→ DATA PROVIDED
^^^^

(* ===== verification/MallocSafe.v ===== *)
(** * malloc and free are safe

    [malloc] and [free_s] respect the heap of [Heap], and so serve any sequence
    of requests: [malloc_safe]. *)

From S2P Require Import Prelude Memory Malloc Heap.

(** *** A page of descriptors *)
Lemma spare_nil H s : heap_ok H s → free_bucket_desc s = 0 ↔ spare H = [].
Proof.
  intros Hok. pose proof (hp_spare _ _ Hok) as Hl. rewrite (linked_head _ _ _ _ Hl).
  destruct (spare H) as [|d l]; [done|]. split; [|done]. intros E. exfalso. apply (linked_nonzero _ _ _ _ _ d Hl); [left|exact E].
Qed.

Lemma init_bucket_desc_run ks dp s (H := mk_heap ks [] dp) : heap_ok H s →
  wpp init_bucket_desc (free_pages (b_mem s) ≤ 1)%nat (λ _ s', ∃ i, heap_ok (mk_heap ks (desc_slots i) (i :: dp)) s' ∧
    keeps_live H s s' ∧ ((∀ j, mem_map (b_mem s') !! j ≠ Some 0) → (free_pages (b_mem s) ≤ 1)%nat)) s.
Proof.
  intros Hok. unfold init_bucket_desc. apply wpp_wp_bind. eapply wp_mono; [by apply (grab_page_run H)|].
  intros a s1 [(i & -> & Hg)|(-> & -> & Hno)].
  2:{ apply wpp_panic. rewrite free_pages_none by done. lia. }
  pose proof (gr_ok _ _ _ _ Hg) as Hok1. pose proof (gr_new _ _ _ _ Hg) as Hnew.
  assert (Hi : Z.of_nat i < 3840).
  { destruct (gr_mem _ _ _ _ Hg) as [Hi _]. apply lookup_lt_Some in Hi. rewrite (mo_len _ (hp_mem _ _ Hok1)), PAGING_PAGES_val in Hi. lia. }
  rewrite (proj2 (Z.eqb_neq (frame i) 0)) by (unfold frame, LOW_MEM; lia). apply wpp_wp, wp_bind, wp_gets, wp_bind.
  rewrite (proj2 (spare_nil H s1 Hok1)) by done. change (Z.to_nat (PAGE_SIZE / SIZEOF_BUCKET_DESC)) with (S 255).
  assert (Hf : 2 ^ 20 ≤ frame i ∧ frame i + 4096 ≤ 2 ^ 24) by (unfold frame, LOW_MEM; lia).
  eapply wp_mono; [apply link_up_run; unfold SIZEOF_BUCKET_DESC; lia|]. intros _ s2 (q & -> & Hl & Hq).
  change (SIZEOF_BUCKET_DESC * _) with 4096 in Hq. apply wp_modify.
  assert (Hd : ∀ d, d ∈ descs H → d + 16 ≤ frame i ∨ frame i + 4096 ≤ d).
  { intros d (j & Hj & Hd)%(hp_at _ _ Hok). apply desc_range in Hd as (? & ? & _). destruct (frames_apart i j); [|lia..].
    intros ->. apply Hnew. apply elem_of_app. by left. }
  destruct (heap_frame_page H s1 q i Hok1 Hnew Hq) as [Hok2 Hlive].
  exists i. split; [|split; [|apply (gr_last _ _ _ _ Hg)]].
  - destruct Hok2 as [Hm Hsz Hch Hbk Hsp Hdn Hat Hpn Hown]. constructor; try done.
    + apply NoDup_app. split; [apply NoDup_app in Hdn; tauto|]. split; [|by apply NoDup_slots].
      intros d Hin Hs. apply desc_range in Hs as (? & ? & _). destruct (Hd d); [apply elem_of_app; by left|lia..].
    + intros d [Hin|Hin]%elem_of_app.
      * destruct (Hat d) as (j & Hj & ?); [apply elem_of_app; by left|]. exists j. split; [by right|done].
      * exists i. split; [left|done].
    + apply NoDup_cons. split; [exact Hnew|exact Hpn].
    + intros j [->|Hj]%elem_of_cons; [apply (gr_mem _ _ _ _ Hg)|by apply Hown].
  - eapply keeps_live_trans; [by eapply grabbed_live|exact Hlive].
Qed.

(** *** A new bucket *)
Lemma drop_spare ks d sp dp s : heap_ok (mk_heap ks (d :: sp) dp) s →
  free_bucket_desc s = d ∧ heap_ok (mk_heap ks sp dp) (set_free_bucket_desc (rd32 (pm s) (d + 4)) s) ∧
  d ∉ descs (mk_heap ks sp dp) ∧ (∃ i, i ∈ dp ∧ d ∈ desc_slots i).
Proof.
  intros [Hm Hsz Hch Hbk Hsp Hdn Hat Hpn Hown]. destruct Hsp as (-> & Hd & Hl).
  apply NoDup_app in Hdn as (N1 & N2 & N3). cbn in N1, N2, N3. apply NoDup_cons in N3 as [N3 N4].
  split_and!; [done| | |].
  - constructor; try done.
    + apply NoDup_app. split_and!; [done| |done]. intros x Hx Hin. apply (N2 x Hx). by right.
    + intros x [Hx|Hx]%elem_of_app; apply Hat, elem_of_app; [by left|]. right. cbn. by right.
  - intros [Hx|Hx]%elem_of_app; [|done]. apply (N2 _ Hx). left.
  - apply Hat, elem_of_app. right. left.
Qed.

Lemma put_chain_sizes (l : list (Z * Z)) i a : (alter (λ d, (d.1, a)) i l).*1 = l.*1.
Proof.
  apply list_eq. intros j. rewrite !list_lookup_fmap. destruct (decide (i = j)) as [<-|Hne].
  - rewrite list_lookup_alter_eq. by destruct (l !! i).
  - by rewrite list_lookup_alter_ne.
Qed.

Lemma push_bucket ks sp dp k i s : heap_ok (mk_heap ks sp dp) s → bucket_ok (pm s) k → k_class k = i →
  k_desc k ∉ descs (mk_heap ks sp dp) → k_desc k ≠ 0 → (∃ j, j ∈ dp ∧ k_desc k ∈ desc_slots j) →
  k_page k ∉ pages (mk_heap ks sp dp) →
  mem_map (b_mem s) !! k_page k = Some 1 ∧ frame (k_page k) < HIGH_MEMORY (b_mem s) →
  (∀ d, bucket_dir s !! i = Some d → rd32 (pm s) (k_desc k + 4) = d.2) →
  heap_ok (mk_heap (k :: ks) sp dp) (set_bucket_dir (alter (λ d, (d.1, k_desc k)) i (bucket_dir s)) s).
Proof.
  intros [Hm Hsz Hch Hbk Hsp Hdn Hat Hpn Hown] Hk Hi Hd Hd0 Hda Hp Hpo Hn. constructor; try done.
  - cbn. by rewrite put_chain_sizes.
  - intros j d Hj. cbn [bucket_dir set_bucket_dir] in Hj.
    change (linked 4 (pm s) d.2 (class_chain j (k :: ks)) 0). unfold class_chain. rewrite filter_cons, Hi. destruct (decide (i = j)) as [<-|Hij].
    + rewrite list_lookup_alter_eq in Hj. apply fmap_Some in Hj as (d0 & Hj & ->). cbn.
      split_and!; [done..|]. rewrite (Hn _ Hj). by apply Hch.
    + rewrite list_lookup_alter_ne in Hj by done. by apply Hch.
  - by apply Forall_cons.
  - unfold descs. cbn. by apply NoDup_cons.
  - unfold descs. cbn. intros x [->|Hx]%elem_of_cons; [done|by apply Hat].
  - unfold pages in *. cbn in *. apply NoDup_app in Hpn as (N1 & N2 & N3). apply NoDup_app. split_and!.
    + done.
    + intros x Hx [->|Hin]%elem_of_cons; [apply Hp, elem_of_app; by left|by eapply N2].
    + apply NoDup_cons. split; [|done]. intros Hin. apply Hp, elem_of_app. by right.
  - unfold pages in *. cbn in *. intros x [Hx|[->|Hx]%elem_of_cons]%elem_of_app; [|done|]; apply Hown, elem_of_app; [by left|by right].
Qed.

^^^^

→ ABOUT THIS EXERCISE
The lines to return are those in the material above that hold "decide".

→ RESULT FOR THIS TASK
  apply list_eq. intros j. rewrite !list_lookup_fmap. destruct (decide (i = j)) as [<-|Hne].
    change (linked 4 (pm s) d.2 (class_chain j (k :: ks)) 0). unfold class_chain. rewrite filter_cons, Hi. destruct (decide (i = j)) as [<-|Hij].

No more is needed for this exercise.